(Entries taken from a collection)
####
Module Ipv4Builder.
Record Ipv4Builder : Type := {
  ihl : option Z; dscp : option Z; ecn : option Z; total_length : option Z;
  identification : option Z; flags : option Z; fragment_offset : option Z;
  ttl : option Z; protocol : option IpProtocol; checksum : option Z;
  src : option Z; dst : option Z; options : list byte; payload : list byte }.

(** [Ipv4Builder::default()] followed by [.payload(p)]. *)
Definition with_payload (p : list byte) : Ipv4Builder :=
  {| ihl := None; dscp := None; ecn := None; total_length := None; identification := None;
     flags := None; fragment_offset := None; ttl := None; protocol := None; checksum := None;
     src := None; dst := None; options := []; payload := p |}.

(** [Ipv4Builder::build]; [None] where it panics. [Ipv4Addr::UNSPECIFIED]
    is the address 0. *)
Definition build (b : Ipv4Builder) : option (list byte) :=
  let ihl := unwrap_or (ihl b) (as_u8 (length (options b)) / 4 + 5) in
  dflt <- add_u16 (ihl * 4) (as_u16 (length (payload b))) ;;
  let length := unwrap_or (total_length b) dflt in
  let data := repeat x00 (Z.to_nat length) in
  d <- write_field Ipv4.VersionSpec true u8_target data 0 1 4 ;;
  d <- write_field IhlSpec true u8_target d 0 1 ihl ;;
  d <- write_field Ipv4.DscpSpec true u8_target d 1 2 (unwrap_or (dscp b) 0) ;;
  d <- write_field Ipv4.EcnSpec true u8_target d 1 2 (unwrap_or (ecn b) 0) ;;
  d <- write_field Ipv4.TotalLengthSpec true u16_target d 2 4 length ;;
  d <- write_field Ipv4.IdentificationSpec true u16_target d 4 6 (unwrap_or (identification b) 0) ;;
  d <- write_field Ipv4.FlagsSpec true u8_target d 6 7 (unwrap_or (flags b) 0) ;;
  d <- write_field Ipv4.FragmentOffsetSpec true u16_target d 6 8 (unwrap_or (fragment_offset b) 0) ;;
  d <- write_field Ipv4.TtlSpec true u8_target d 8 9 (unwrap_or (ttl b) 64) ;;
  d <- write_field Ipv4.ProtocolSpec true ip_protocol_target d 9 10
         (unwrap_or (protocol b) (IpProtocol_Reserved 255)) ;;
  d <- write_field Ipv4.ChecksumSpec true u16_target d 10 12 (unwrap_or (checksum b) 0) ;;
  d <- write_field Ipv4.Ipv4AddrSpec true u32_target d 12 16 (unwrap_or (src b) 0) ;;
  d <- write_field Ipv4.Ipv4AddrSpec true u32_target d 16 20 (unwrap_or (dst b) 0) ;;
  (* [options_mut()] is [data[MIN_HEADER_LENGTH..self.ihl().get() as usize * 4]] *)
  n <- Ipv4.ihl d ;;
  d <- copy_from_slice d Ipv4.MIN_HEADER_LENGTH (Z.to_nat n * 4) (options b) ;;
  (* [payload_mut()] is [data[self.ihl().get() as usize * 4..]] *)
  n <- Ipv4.ihl d ;;
  copy_from_slice_from d (Z.to_nat n * 4) (payload b).
End Ipv4Builder.

Module TcpBuilder.
Record TcpBuilder : Type := {
  src_port : option Z; dst_port : option Z; seq_num : option Z; ack_num : option Z;
  data_offset : option Z; flags : option Z; window_size : option Z; checksum : option Z;
  urgent_pointer : option Z; options : list byte; payload : list byte }.

Definition with_payload (p : list byte) : TcpBuilder :=
  {| src_port := None; dst_port := None; seq_num := None; ack_num := None;
     data_offset := None; flags := None; window_size := None; checksum := None;
     urgent_pointer := None; options := []; payload := p |}.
####
# [What you should do]
Reproduce exactly, please, only the lines from the start of the data above to the line that contains "is the address 0. *)", with both ends kept.

# [Answer to the problem]
Module Ipv4Builder.
Record Ipv4Builder : Type := {
  ihl : option Z; dscp : option Z; ecn : option Z; total_length : option Z;
  identification : option Z; flags : option Z; fragment_offset : option Z;
  ttl : option Z; protocol : option IpProtocol; checksum : option Z;
  src : option Z; dst : option Z; options : list byte; payload : list byte }.

(** [Ipv4Builder::default()] followed by [.payload(p)]. *)
Definition with_payload (p : list byte) : Ipv4Builder :=
  {| ihl := None; dscp := None; ecn := None; total_length := None; identification := None;
     flags := None; fragment_offset := None; ttl := None; protocol := None; checksum := None;
     src := None; dst := None; options := []; payload := p |}.

(** [Ipv4Builder::build]; [None] where it panics. [Ipv4Addr::UNSPECIFIED]
    is the address 0. *)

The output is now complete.